A Dakar la ville fut conçue sur des bases d'une ségrégation spatiale excluant les autochtones du cadre urbain occidentale à travers plusieurs opérations en 1901 (qui ont abouties à la création de Médina en 1914) puis en 1950 avec la création de Pikine. L'exclusion des autochtones, considérés comme non conformistes par le pouvoir colonial, fut les bases d'une crise urbaine à Dakar, qui ne fera que s'amplifier durant la période postcoloniale :« Le tissu urbain ne s'est pas encore remis des blessures de l'époque coloniale et les cicatrices sont visibles [...] » (CHENAL et al. 2008 p.240)
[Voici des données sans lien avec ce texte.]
Lemma Read_length_witness :
  wf (initial zero_key zero_iv 20)
  /\ exists c' p' n err,
      Read (initial zero_key zero_iv 20) [0; 0; 0] = (c', p', Done (n, err))
      /\ n = Z.min (Z.of_nat (length [0; 0; 0])) (remaining (initial zero_key zero_iv 20))
      /\ err = (if remaining (initial zero_key zero_iv 20) <? Z.of_nat (length [0; 0; 0])
                then Some EOF else None)
      /\ remaining c' = remaining (initial zero_key zero_iv 20) - n
      /\ wf c'
      /\ (forall key iv r c0, New key iv r = Done c0 -> remaining c0 = 2 ^ 70).
Proof.
  exact (conj (zero_initial_wf 20)
           (Read_length (initial zero_key zero_iv 20) [0; 0; 0] (zero_initial_wf 20))).
Defined.

(** ** Encrypting and decrypting *)

Section Xor.

Lemma lxor_twice (src ks : list Z) :
  length ks = length src ->
  zip_with Z.lxor (zip_with Z.lxor src ks) ks = src.
Proof.
  revert ks. induction src as [|x src IH]; intros [|k ks] H;
    try discriminate H; [reflexivity|].
  cbn [zip_with]. rewrite IH by (injection H; auto).
  rewrite Z.lxor_assoc, Z.lxor_nilpotent, Z.lxor_0_r. reflexivity.
Qed.

Lemma lxor_zeros (n : nat) (ks : list Z) :
  (length ks <= n)%nat -> zip_with Z.lxor (replicate n 0) ks = ks.
Proof.
  revert ks. induction n as [|n IH]; intros [|k ks] H; cbn in *;
    try reflexivity; try lia.
  rewrite IH by lia. reflexivity.
Qed.

End Xor.

(** X2.  Decryption undoes encryption: when [XORKeyStream] returns
    normally on a source, running it from the same cipher state on the
    bytes it produced gives the source back and leaves the cipher in the
    same state. *)
Theorem XORKeyStream_round_trip (c : Cipher) (src d1 d2 : list Z) :
  buffer_ok c -> cursor_ok c ->
  length d1 = length src -> length d2 = length src ->
  (XORKeyStream c d1 src).2 = Done tt ->
  XORKeyStream c d2 (XORKeyStream c d1 src).1.2
  = ((XORKeyStream c d1 src).1.1, src, Done tt).
Proof.
  intros Hb Hc H1 H2.
  rewrite (XORKeyStream_stream c d1 src) by (assumption || lia).
  pose proof (stream_inv (length d1) c Hb Hc) as Hi.
  destruct (stream (length d1) c) as [[ks c'] [|]] eqn:Hs; [discriminate|].
  intros _. destruct Hi as (_ & _ & _ & Hf & _). specialize (Hf eq_refl).
  cbn [fst snd]. rewrite Hf, drop_all, app_nil_r.
  rewrite XORKeyStream_stream by (assumption || (rewrite length_zip_with; lia)).
  replace (length d2) with (length d1) by lia. rewrite Hs.
  rewrite lxor_twice, drop_ge, app_nil_r by lia. reflexivity.
Qed.

Lemma XORKeyStream_round_trip_witness :
  let c := zero_Cipher in
  buffer_ok c /\ cursor_ok c
  /\ length [0; 0] = length [5; 6] /\ length [9; 9] = length [5; 6]
  /\ (XORKeyStream c [0; 0] [5; 6]).2 = Done tt
  /\ XORKeyStream c [9; 9] (XORKeyStream c [0; 0] [5; 6]).1.2
     = ((XORKeyStream c [0; 0] [5; 6]).1.1, [5; 6], Done tt).
Proof.
  intros c.
  assert (Hb : buffer_ok c) by reflexivity.
  assert (Hc : cursor_ok c) by (unfold cursor_ok, output_len; cbn; lia).
  assert (H1 : length [0; 0] = length [5; 6]) by reflexivity.
  assert (H2 : length [9; 9] = length [5; 6]) by reflexivity.
  assert (H3 : (XORKeyStream c [0; 0] [5; 6]).2 = Done tt) by reflexivity.
  exact (conj Hb (conj Hc (conj H1 (conj H2 (conj H3
           (XORKeyStream_round_trip c [5; 6] [0; 0] [9; 9] Hb Hc H1 H2 H3)))))).
Defined.

(** X3.  Over a source of zero bytes [XORKeyStream] writes the raw
    keystream: the destination and the cipher end up exactly as [Read]
    leaves them, also when the keystream runs out on the way. *)
Theorem XORKeyStream_zeros_is_Read (c : Cipher) (dst : list Z) :
  buffer_ok c -> cursor_ok c ->
  (XORKeyStream c dst (replicate (length dst) 0)).1 = (Read c dst).1.
Proof.
  intros Hb Hc.
  rewrite XORKeyStream_stream, Read_stream
    by (assumption || (rewrite length_replicate; lia)).
  pose proof (stream_inv (length dst) c Hb Hc) as Hi.
  destruct (stream _ _) as [[ks c'] ex]. destruct Hi as (_ & _ & Hle & _).
  cbn [fst]. rewrite lxor_zeros by exact Hle. reflexivity.
Qed.

Lemma XORKeyStream_zeros_is_Read_witness :
  let c := initial zero_key zero_iv 20 in
  buffer_ok c /\ cursor_ok c
  /\ (XORKeyStream c [7; 7; 7] (replicate (length [7; 7; 7]) 0)).1 = (Read c [7; 7; 7]).1.
Proof.
  intros c.
  assert (Hb : buffer_ok c) by reflexivity.
  assert (Hc : cursor_ok c) by (unfold cursor_ok, output_len; cbn; lia).
  exact (conj Hb (conj Hc (XORKeyStream_zeros_is_Read c [7; 7; 7] Hb Hc))).
Defined.

(** X4.  With a source at least as long as the destination,
    [XORKeyStream] panics exactly when the destination is longer than
    the keystream that remains; either way it advances the cipher as a
    [Read] of as many bytes does and keeps the length of the
    destination. *)
Theorem XORKeyStream_length (c : Cipher) (dst src : list Z) :
  wf c -> (length dst <= length src)%nat ->
  (XORKeyStream c dst src).2
    = (if remaining c <? Z.of_nat (length dst)
       then Panicked (PanicError ErrExhaustedKeystream) else Done tt)
  /\ (XORKeyStream c dst src).1.1 = (Read c dst).1.1
  /\ length (XORKeyStream c dst src).1.2 = length dst.
Proof.
  intros Hwf Hl. pose proof Hwf as (Hw & Hb & Hc).
  rewrite XORKeyStream_stream, Read_stream by assumption.
  pose proof (stream_remaining (length dst) c Hwf) as Hr.
  pose proof (stream_inv (length dst) c Hb Hc) as Hi.
  destruct (stream _ _) as [[ks c'] ex].
  destruct Hr as (_ & -> & _). destruct Hi as (_ & _ & Hle & _).
  cbn [fst snd]. split; [reflexivity|]. split; [reflexivity|].
  rewrite length_app, length_zip_with, length_drop. lia.
Qed.

Lemma XORKeyStream_length_witness :
  let c := exhausted_cipher in
  wf c /\ (length [1; 2] <= length [3; 4; 5])%nat
  /\ (XORKeyStream c [1; 2] [3; 4; 5]).2
     = (if remaining c <? Z.of_nat (length [1; 2])
        then Panicked (PanicError ErrExhaustedKeystream) else Done tt).
Proof.
  intros c.
  assert (Hwf : wf c).
  { split; [apply (zero_initial_wf 20)|]. split; [reflexivity|].
    unfold cursor_ok, output_len. cbn. lia. }
  assert (Hl : (length [1; 2] <= length [3; 4; 5])%nat) by (cbn; lia).
  exact (conj Hwf (conj Hl (proj1 (XORKeyStream_length c [1; 2] [3; 4; 5] Hwf Hl)))).
Defined.

(** X5.  Encrypting in pieces is encrypting at once: [XORKeyStream] on
    two buffers laid end to end does what two calls in a row do, the
    second on the cipher the first one left; if the first call panics the
    second buffer is left alone. *)
Theorem XORKeyStream_chunks (c : Cipher) (d1 d2 s1 s2 : list Z) :
  buffer_ok c -> cursor_ok c ->
  length d1 = length s1 -> (length d2 <= length s2)%nat ->
  XORKeyStream c (d1 ++ d2) (s1 ++ s2) =
    let '(c1, o1, r1) := XORKeyStream c d1 s1 in
    match r1 with
    | Done _ =>
      let '(c2, o2, r2) := XORKeyStream c1 d2 s2 in (c2, o1 ++ o2, r2)
    | Panicked x => (c1, o1 ++ d2, Panicked x)
    end.
Proof.
  intros Hb Hc H1 H2.
  rewrite (XORKeyStream_stream c (d1 ++ d2))
    by (assumption || (rewrite !length_app; lia)).
  rewrite (XORKeyStream_stream c d1) by (assumption || lia).
  rewrite length_app, stream_app.
  pose proof (stream_inv (length d1) c Hb Hc) as Hi.
  destruct (stream (length d1) c) as [[ks1 c1] [|]].
  - destruct Hi as (_ & _ & _ & _ & Ht). destruct (Ht eq_refl) as (_ & _ & Hlt).
    rewrite zip_with_app_l, (take_ge ks1), (drop_ge ks1), zip_with_nil_r, app_nil_r by lia.
    rewrite drop_app_le by lia. rewrite <- !app_assoc. reflexivity.
  - destruct Hi as (Hb1 & Hc1 & _ & Hf & _). specialize (Hf eq_refl).
    rewrite (XORKeyStream_stream c1) by assumption.
    destruct (stream (length d2) c1) as [[ks2 c2] ex2].
    rewrite zip_with_app by lia.
    rewrite length_app, Hf, drop_app_add, drop_all, app_nil_r, <- app_assoc.
    reflexivity.
Qed.

Lemma XORKeyStream_chunks_witness :
  let c := zero_Cipher in
  buffer_ok c /\ cursor_ok c
  /\ length [0] = length [5] /\ (length [0; 0] <= length [6; 7; 8])%nat
  /\ XORKeyStream c ([0] ++ [0; 0]) ([5] ++ [6; 7; 8]) =
     let '(c1, o1, r1) := XORKeyStream c [0] [5] in
     match r1 with
     | Done _ =>
       let '(c2, o2, r2) := XORKeyStream c1 [0; 0] [6; 7; 8] in (c2, o1 ++ o2, r2)
     | Panicked x => (c1, o1 ++ [0; 0], Panicked x)
     end.
Proof.
  intros c.
  assert (Hb : buffer_ok c) by reflexivity.
  assert (Hc : cursor_ok c) by (unfold cursor_ok, output_len; cbn; lia).
  assert (H1 : length [0] = length [5]) by reflexivity.
  assert (H2 : (length [0; 0] <= length [6; 7; 8])%nat) by (cbn; lia).
  exact (conj Hb (conj Hc (conj H1 (conj H2
           (XORKeyStream_chunks c [0] [0; 0] [5] [6; 7; 8] Hb Hc H1 H2))))).
Defined.

(** ** Seeking, in closed form *)

Section SeekForm.

Lemma seek_words_bump (inp : list Z) (n : Z) :
  bump (seek_words inp n) = seek_words inp (next_ctr (seek_words inp n)).
Proof.
  unfold bump. generalize (next_ctr (seek_words inp n)). intros m.
  unfold seek_words.
  rewrite (list_insert_insert_ne _ 12 13) by lia.
  rewrite !list_insert_insert_eq. reflexivity.
Qed.

Lemma length_seek_words (inp : list Z) (n : Z) :
  length (seek_words inp n) = length inp.
Proof. unfold seek_words. rewrite !length_insert. reflexivity. Qed.

Lemma seek_words_lookup (inp : list Z) (n : Z) :
  length inp = 16%nat ->
  seek_words inp n !!! 12%nat = U32.wrap n
  /\ seek_words inp n !!! 13%nat = U32.wrap (Z.shiftr n 32).
Proof.
  intros Hl. unfold seek_words. split.
  - rewrite list_lookup_total_insert_ne by lia.
    apply list_lookup_total_insert_eq. lia.
  - apply list_lookup_total_insert_eq. rewrite length_insert. lia.
Qed.

Lemma seek_words_counter (inp : list Z) (n : Z) :
  length inp = 16%nat -> 0 <= n < 2 ^ 64 ->
  Z.lor (Z.shiftl (seek_words inp n !!! 13%nat) 32) (seek_words inp n !!! 12%nat) = n.
Proof.
  intros Hl Hn. destruct (seek_words_lookup inp n Hl) as [-> ->].
  apply split_value, Hn.
Qed.

Lemma seek_words_next_ctr (inp : list Z) (n : Z) :
  length inp = 16%nat -> 0 <= n < 2 ^ 64 ->
  next_ctr (seek_words inp n) = (n + 1) mod 2 ^ 64.
Proof.
  intros Hl Hn. unfold next_ctr, wrap64.
  pose proof (seek_words_counter inp n Hl Hn) as Hc.
  destruct (seek_words_lookup inp n Hl) as [H12 H13].
  rewrite H12, H13 in *.
  rewrite (Z.mod_small (Z.shiftl _ 32)); [rewrite Hc; reflexivity|].
  pose proof (wrap_in_range (Z.shiftr n 32)) as Hr.
  unfold U32.in_range, U32.modulus in Hr.
  rewrite Z.shiftl_mul_pow2 by lia. lia.
Qed.

(** The block function on a state whose counter is [m]. *)
Lemma next_at (inp out : list Z) (nb r m : Z) :
  length inp = 16%nat -> length out = 64%nat -> 0 <= m < 2 ^ 64 ->
  next {| input := seek_words inp m; output := out; nextByte := nb;
          rounds := r; eof := false |}
  = ({| input := seek_words inp ((m + 1) mod 2 ^ 64);
        output := block (seek_words inp m) r;
        nextByte := 0; rounds := r;
        eof := (m =? max_uint64) |}, None).
Proof.
  intros Hl Ho Hm.
  rewrite next_shape by (cbn; rewrite ?length_seek_words; auto).
  cbn [input output rounds].
  rewrite seek_words_bump, seek_words_next_ctr by assumption.
  do 3 f_equal. unfold max_uint64.
  destruct (Z.eqb_spec m (2 ^ 64 - 1)) as [->|Hne]; [reflexivity|].
  rewrite Z.mod_small by lia.
  destruct (Z.eqb_spec (m + 1) 0); [lia|reflexivity].
Qed.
Le travail de Ousseynou FAYE et Ibrahima THIOUB28 sur les marginaux à Dakar retrace d'une manière assez exhaustive le problème lié aux usages de la voie publique dans la ville dakaroise. La configuration coloniale a permis la naissance de l'informel, une issu pour une classe pauvre et ségréguée qui doit chercher des moyens d'adaptation. Le phénomène de l'occupation de l'espace public n'est donc pas nouveau. Et cela n'est pas particulier à la ville de Dakar uniquement mais concerne aussi plusieurs villes africaines « au Togo, tout comme dans les autres pays d'Afrique où les espaces publics sont depuis longtemps occupés et détournés de leur objectif

28Ousseynou Faye, Ibrahima Thioub, « Les marginaux et l'État à Dakar », Le Mouvement Social 2003/3 (no 204), p. 93-108.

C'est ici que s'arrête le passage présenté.